Une tâche littéraire si ardue, me revient de droit et il faut bien aussi que ma licence de langue serve à quelque chose. Attention pas question non plus que je retouche une seule virgule du texte extraordinaire qui précède. Au demeurant, si je ne me trompe, il n’y en a aucune !

Pas de coïncidence dans la vie, je m’appelle Lalie. Lalie et Lilotte ne pouvaient que fusionner. Ma nouvelle amie marseillaise me raconte avec fougue une formidable histoire où finalement l’amour est roi. Hors, je suis issu des amoures merveilleuses entre un américain bien blanc du Texas et une Sénégalaise franchement noire. Improbable mais réussi… papa avait cinquante deux ans et maman trente de moins. Tous les Maliens s’en souviennent et au long du fleuve sacré Niger ont racontera leur odyssée pendant des siècles et des siècles.*

Pourquoi donc faut-il que je m’engouffre dans cette histoire qui risque fort de terminer en jus de boudin ? Ce doit être le côté paternel qui prend les commandes aujourd’hui. Mon One de papa était un type exceptionnel qui a lutté contre une puissante compagnie pétrolifère chinoise. Il y a d’ailleurs laissé sa peau. Alors voici une façon de reprendre le flambeau ; luttant contre les injustices en me vengeant de plus.

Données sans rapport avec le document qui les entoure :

(* ===== verification/MessageSpec.v ===== *)
(** * Activation messages: what a parsed message holds *)
From S2P Require Export Message.

Lemma partition_spec `{FastJSON} `{GCM} dec locked ks l acc :
  NoDup l.*1 ->
  match partition dec locked ks l acc with
  | Done (Ok (i, r)) =>
      (forall k v, (k, v) ∈ l -> exists value, parameterValue dec locked k v = Done (Ok value) /\
         (if decide (k ∈ ks) then i !! k = Some value /\ r !! k = acc.2 !! k
          else r !! k = Some value /\ i !! k = acc.1 !! k)) /\
      (forall k, k ∉ l.*1 -> i !! k = acc.1 !! k /\ r !! k = acc.2 !! k)
  | Done (Err _) => exists k v e, (k, v) ∈ l /\ parameterValue dec locked k v = Done (Err e)
  | Panics => exists k v, (k, v) ∈ l /\ parameterValue dec locked k v = Panics
  end.
Proof.
  revert acc. induction l as [|[k v] l IH]; intros [i0 r0] Hnd; cbn.
  { split; [by intros ? ? ?%elem_of_nil|done]. }
  apply NoDup_cons in Hnd as [Hk Hnd].
  destruct (parameterValue dec locked k v) as [[value|e]|] eqn:Hv; cbn;
    [|exists k, v, e; split; [by left|done]|exists k, v; split; [by left|done]].
  set (acc' := if decide (k ∈ ks) then _ else _). specialize (IH acc' Hnd).
  destruct (partition dec locked ks l acc') as [[[i r]|e]|].
  - destruct IH as [IH1 IH2]. split.
    + intros k' v' [[= -> ->]|Hin]%elem_of_cons.
      * exists value. split; [done|]. destruct (IH2 k Hk) as [Hi Hr]. rewrite Hi, Hr.
        unfold acc'. case_decide; cbn; by rewrite lookup_insert_eq.
      * destruct (IH1 k' v' Hin) as (x & Hx & Hif). exists x. split; [done|].
        assert (k' <> k) by (intros ->; apply Hk, list_elem_of_fmap; by exists (k, v')).
        unfold acc' in Hif. case_decide; case_decide; cbn in Hif;
          rewrite ?lookup_insert_ne in Hif by done; done.
    + intros k' [Hne Hk']%not_elem_of_cons. destruct (IH2 k' Hk') as [-> ->].
      unfold acc'. case_decide; cbn; rewrite ?lookup_insert_ne by done; done.
  - destruct IH as (k' & v' & e' & Hin & He). exists k', v', e'. split; [by right|done].
  - destruct IH as (k' & v' & Hin & He). exists k', v'. split; [by right|done].
Qed.

Section spec.
Context `{FastJSON} `{GCMLaws} {MP : MapRange string json} {MK : MapRange string string}.

(** A reader whose objects can be asked for any key, if they are there. *)
Definition objects_readable : Prop := forall o k, ObjectGet (Some o) k <> Panics.

Lemma unlock_returns s0 keys dec kv v : NewDecryptor s0 keys = Ok dec -> unlock dec kv v <> Panics.
Proof using.
  intros Hd. unfold unlock.
  pose proof (Decode64_in_range StdEncoding (GetStringBytes (Some v) [])) as Hr.
  destruct (Decode64 _ _ _) as [bytes| |]; [|done|done].
  pose proof (Decrypt_returns s0 keys dec (GetStringBytes (Some kv) []) bytes Hd) as Hp.
  by destruct (Decrypt _ _ _) as [[|]|].
Qed.

(** Only asking an object that is not there can panic. *)
Lemma parameterValue_panics s0 keys dec locked k v :
  objects_readable -> NewDecryptor s0 keys = Ok dec ->
  parameterValue dec locked k v = Panics -> locked = None.
Proof using.
  intros Ho Hd. destruct locked as [locked|]; [|done]. unfold parameterValue. specialize (Ho locked k).
  destruct (ObjectGet (Some locked) k) as [[kv|]|]; cbn; [|done|done].
  intros Hp. by apply (unlock_returns s0 keys dec kv v) in Hd.
Qed.

(** What a message says about its parameters, apart from the order in which a map is ranged over. *)
Definition message_with (data : string) (content locked : object) (parsed : json) : Prop :=
  ParseBytes data = Ok parsed /\ List.length (GetArray (Some parsed) ["transid"]) = 2%nat /\
  GetObject (Some parsed) ["content"] = Some content /\
  GetObject (Some parsed) ["lockedArgs"] = Some locked.

(** The part of the parser that reads the parameters. *)
Lemma parse_content seed data dec content parsed :
  ParseBytes data = Ok parsed -> List.length (GetArray (Some parsed) ["transid"]) = 2%nat ->
  GetObject (Some parsed) ["content"] = Some content ->
  let r := partition dec (GetObject (Some parsed) ["lockedArgs"]) (initParameterKeys parsed)
             (go_range seed (parameters content)) (∅, ∅) in
  match ParseActivationMessage seed data dec with
  | Done (Ok msg) => exists init run,
      InitParameters msg = Some init /\ msg_Parameters msg = Some run /\ r = Done (Ok (init, run))
  | Done (Err e) => r = Done (Err e)
  | Panics => r = Panics
  end.
Proof using.
  intros Hp Ht Hc. unfold ParseActivationMessage, messageParameters. rewrite Hp.
  destruct (GetArray (Some parsed) ["transid"]) as [|tid0 [|tid1 [|? ?]]]; try done.
  rewrite Hc. destruct (partition _ _ _ _ _) as [[[i r]|e]|]; cbn; [|done|done].
  by exists i, r.
Qed.

Lemma range_keys seed (m : gmap string json) :
  NoDup (go_range seed m).*1 /\ forall k v, (k, v) ∈ go_range seed m <-> m !! k = Some v.
Proof using.
  split; [|intros k v]; rewrite (go_range_perm seed m); [apply NoDup_fst_map_to_list|].
  apply elem_of_map_to_list.
Qed.

(** What becomes of a message whose parameters are [content]. *)
Definition parameters_read (dec : Decryptor) (parsed : json) (content : object)
    (r : outcome (result ActivationMessage)) : Prop :=
  let locked := GetObject (Some parsed) ["lockedArgs"] in
  match r with
  | Panics => locked = None /\ parameters content <> ∅
  | Done (Err _) => exists k v e,
      parameters content !! k = Some v /\ parameterValue dec locked k v = Done (Err e)
  | Done (Ok msg) => exists init run,
      InitParameters msg = Some init /\ msg_Parameters msg = Some run /\
      forall k, match parameters content !! k with
                | None => init !! k = None /\ run !! k = None
                | Some v => exists value, parameterValue dec locked k v = Done (Ok value) /\
                    if decide (k ∈ initParameterKeys parsed)
                    then init !! k = Some value /\ run !! k = None
                    else run !! k = Some value /\ init !! k = None
                end
  end.

(** Asking for a member of an object that is not there. *)
Definition nil_object_panics : Prop := forall k, ObjectGet None k = Panics.

Lemma parameters_panic dec parsed content seed data :
  ParseBytes data = Ok parsed -> List.length (GetArray (Some parsed) ["transid"]) = 2%nat ->
  GetObject (Some parsed) ["content"] = Some content ->
  nil_object_panics -> GetObject (Some parsed) ["lockedArgs"] = None -> parameters content <> ∅ ->
  ParseActivationMessage seed data dec = Panics.
Proof using.
  intros Hd Ht Hc Hnil Hl Hne. pose proof (parse_content seed data dec content parsed Hd Ht Hc) as Hp.
  rewrite Hl in Hp. destruct (go_range seed (parameters content)) as [|[k v] l] eqn:E.
  - pose proof (go_range_perm seed (parameters content)) as Hperm. rewrite E in Hperm.
    by apply Permutation_nil, map_to_list_empty_iff in Hperm.
  - cbn in Hp. unfold parameterValue in Hp. rewrite Hnil in Hp. cbn in Hp.
    destruct (ParseActivationMessage seed data dec) as [[|]|]; [|done|done]. by destruct Hp as (? & ? & _ & _ & ?).
Qed.

(** C25: What the parser does with any input. It is rejected if it is no JSON or its transaction is not an
    array of two. Without parameters it is accepted and both maps are absent. With parameters it is
    accepted only if every parameter is in exactly one of the two maps, with the init parameters those
    the controller lists as such, as its JSON text or, if it is locked, decrypted, and nothing else is in
    the maps; it is rejected only if one of the locked parameters cannot be decoded or decrypted; and the
    parser panics only if there are parameters but no object with the locked ones, not even an empty one,
    and then it does. *)
Theorem ParseActivationMessage_parameters s0 keys dec seed data :
  objects_readable -> nil_object_panics -> NewDecryptor s0 keys = Ok dec ->
  let r := ParseActivationMessage seed data dec in
  match ParseBytes data with
  | Err _ => exists e, r = Done (Err e)
  | Ok parsed =>
      if (List.length (GetArray (Some parsed) ["transid"]) =? 2)%nat then
        match GetObject (Some parsed) ["content"] with
        | None => exists msg, r = Done (Ok msg) /\ InitParameters msg = None /\ msg_Parameters msg = None
        | Some content =>
            parameters_read dec parsed content r /\
            (GetObject (Some parsed) ["lockedArgs"] = None -> parameters content <> ∅ -> r = Panics)
        end
      else exists e, r = Done (Err e)
  end.
Proof using.
  intros Ho Hnil Hd. cbv zeta. destruct (ParseBytes data) as [parsed|e] eqn:Hp;
    [|unfold ParseActivationMessage; rewrite Hp; eauto].
  destruct (Nat.eqb_spec (List.length (GetArray (Some parsed) ["transid"])) 2) as [Ht|Ht].
  2: { unfold ParseActivationMessage. rewrite Hp.
       destruct (GetArray (Some parsed) ["transid"]) as [|? [|? [|? ?]]]; eauto; done. }
  destruct (GetObject (Some parsed) ["content"]) as [content|] eqn:Hc.
  2: { unfold ParseActivationMessage, messageParameters. rewrite Hp, Hc.
       destruct (GetArray (Some parsed) ["transid"]) as [|? [|? [|? ?]]]; try done. by eexists. }
  split; [|by apply parameters_panic].
  pose proof (parse_content seed data dec content parsed Hp Ht Hc) as Hr.
  destruct (range_keys seed (parameters content)) as [Hnd Hin].
  pose proof (partition_spec dec (GetObject (Some parsed) ["lockedArgs"]) (initParameterKeys parsed) _ (∅, ∅) Hnd) as Hs.
  unfold parameters_read. destruct (ParseActivationMessage seed data dec) as [[msg|e]|].
  - destruct Hr as (i & r & Hi & Hr & Hq). rewrite Hq in Hs. destruct Hs as [Hs1 Hs2].
    exists i, r. split_and!; [done|done|]. intros k.
    destruct (parameters content !! k) as [v|] eqn:Hk; [by apply Hs1, Hin|].
    apply (Hs2 k). intros ([k' v] & -> & Hv%Hin)%list_elem_of_fmap. cbn in Hk. congruence.
  - rewrite Hr in Hs. destruct Hs as (k & v & e' & Hk & He). exists k, v, e'. by rewrite <- Hin.
  - rewrite Hr in Hs. destruct Hs as (k & v & Hk & He). split.
    + by apply (parameterValue_panics s0 keys dec _ k v Ho Hd).
    + intros Hem. apply Hin in Hk. by rewrite Hem, lookup_empty in Hk.
Qed.

(** C40: A parameter that the controller encrypted under a known key, in its format and encoding,
    arrives as the text it was, in the map it belongs to. *)
Theorem locked_parameter_roundtrip s0 keys dec seed data content locked parsed msg k v kv keyName key nonce text :
  NewDecryptor s0 keys = Ok dec -> message_with data content locked parsed ->
  parameters content !! k = Some v -> ObjectGet (Some locked) k = Done (Some kv) ->
  GetStringBytes (Some kv) [] = keyName -> keys !! keyName = Some key ->
  str_len nonce = nonceSize ->
  GetStringBytes (Some v) [] = EncodeToString StdEncoding (sealed key nonce text) ->
  ParseActivationMessage seed data dec = Done (Ok msg) ->
  (if decide (k ∈ initParameterKeys parsed) then InitParameters msg else msg_Parameters msg)
    ≫= lookup k = Some text.
Proof using H1.
  intros Hd (Hm1 & Hm2 & Hm3 & Hm4) Hk Hkv Hname Hkey Hn Henc Hmsg.
  pose proof (parse_content seed data dec content parsed Hm1 Hm2 Hm3) as Hp. rewrite Hmsg, Hm4 in Hp.
  destruct Hp as (i & r & -> & -> & Hp). destruct (range_keys seed (parameters content)) as [Hnd Hin].
  pose proof (partition_spec dec (Some locked) (initParameterKeys parsed) _ (∅, ∅) Hnd) as Hs.
  rewrite Hp in Hs. destruct Hs as [Hs _].
  destruct (Hs k v) as (value & Hv & Hif); [by apply Hin|].
  assert (value = text) as ->; [|case_decide; cbn; by destruct Hif].
  unfold parameterValue in Hv. rewrite Hkv in Hv. cbn in Hv. unfold unlock in Hv.
  rewrite Henc, Hname, Decode64_encode in Hv
    by (apply StdEncoding_ok || apply DecodedLen_encode).
  rewrite (Decrypt_sealed s0 keys dec keyName key nonce text Hd Hkey Hn) in Hv. congruence.
Qed.
End spec.

(** ** A concrete message *)
Module Locked.
(** A cipher that prepends a tag of 16 bytes. *)
Definition tag : string := repeat_char "#" 16.

#[export] Instance plain_gcm : GCM := {
  gcm_Seal key nonce text := tag +:+ text;
  gcm_Open key nonce sealed_text :=
    if HasPrefix sealed_text tag then Some (drop_str 16 sealed_text) else None
}.

#[export] Instance plain_gcm_laws : GCMLaws.
Proof.
  split; cbn [gcm_Open gcm_Seal plain_gcm].
  - intros key nonce text. by rewrite HasPrefix_app.
  - intros key nonce text. rewrite length_app_str. cbn. lia.
Qed.

Definition key : string := repeat_char "k" 32.
Definition keys : Keys := {[ "k1" := key ]}.
Definition nonce : string := repeat_char "n" 128.

Definition dec : Decryptor := {[ "k1" := {| aead_block := key; aead_nonceSize := nonceSize |} ]}.

Definition secret : tree := TString (EncodeToString StdEncoding (sealed key nonce "42")).

Definition content : list (string * tree) :=
  [("NAME", TString "world");
   ("secret", secret)].
Definition locked : list (string * tree) := [("secret", TString "k1")].

Definition document : tree := TObject [
  ("transid", TArray [TString "t1"; TInt 1000]);
  ("activationId", TString "a1");
  ("initArgs", TArray [TString "secret"]);
  ("lockedArgs", TObject locked);
  ("content", TObject content)].

#[export] Instance documents : FastJSON := Tree.reader [("message", document)].

Lemma is_message : message_with "message" content locked document.
Proof. repeat split. Qed.

Definition parsed : outcome (result ActivationMessage) := ParseActivationMessage 0 "message" dec.
End Locked.

Lemma ParseActivationMessage_parameters_witness :
  match Locked.parsed with
  | Done (Ok msg) => exists init run, InitParameters msg = Some init /\ msg_Parameters msg = Some run /\
      init !! "secret" = Some "42" /\ run !! "secret" = None
  | _ => False
  end.
Proof.
  destruct (ParseActivationMessage_parameters (H := Locked.documents) (H0 := Locked.plain_gcm)
    (MK := range_in_order string string) 0 Locked.keys Locked.dec 0 "message"
    ltac:(intros o k; discriminate) ltac:(intros k; reflexivity) ltac:(vm_compute; reflexivity)) as [Hp _].
  fold Locked.parsed in Hp. destruct Locked.parsed as [[msg|e]|] eqn:E; [|vm_compute in E; discriminate E..].
  destruct Hp as (init & run & Hi & Hr & Hk). exists init, run. split; [exact Hi|]. split; [exact Hr|].
  specialize (Hk "secret").
  destruct Hk as (value & Hv & Hk). change (init !! "secret" = Some value /\ run !! "secret" = None) in Hk.
  vm_compute in Hv. injection Hv as <-. exact Hk.
Defined.

Lemma locked_parameter_roundtrip_witness :
  exists msg, Locked.parsed = Done (Ok msg) /\ InitParameters msg ≫= lookup "secret" = Some "42".
Proof.
  destruct Locked.parsed as [[msg|e]|] eqn:E; [|vm_compute in E; discriminate E..].
  exists msg. split; [reflexivity|].
  exact (locked_parameter_roundtrip (H := Locked.documents) (H0 := Locked.plain_gcm) (H1 := Locked.plain_gcm_laws)
    (MK := range_in_order string string) 0 Locked.keys Locked.dec 0 "message" Locked.content Locked.locked Locked.document msg "secret"
    Locked.secret (TString "k1")
    "k1" Locked.key Locked.nonce "42" ltac:(vm_compute; reflexivity) Locked.is_message
    ltac:(vm_compute; reflexivity) eq_refl eq_refl ltac:(vm_compute; reflexivity)
    ltac:(vm_compute; reflexivity) ltac:(vm_compute; reflexivity) E).
Defined.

Me venger de ces imbéciles d’islamistes radicaux qui ont rattrapé Fay, ma douce maman, après son veuvage. Qui l’ont tellement maltraitée qu’elle en est partie trop jeune rejoindre Winston Duck mon cher vieux papa. Il va me falloir beaucoup de doigté pour persuader Lilotte qu’elle s’égare sur des chemins de folie.

Qu’aurais-fait si comme elle à huit ans …puis à onze ?

Je ne suis pas née au Texas ni au Mali, ni au Sénégal, mais à Paris tout come Luce. Une femme qu’il va falloir, elle aussi, remettre sur le droit chemin. Enfin droit, c’est une manière de dire car nos pas foulent le sol que monsieur Destin a choisi pour eux.

 


* Lire De la mayonnaise dans le désert.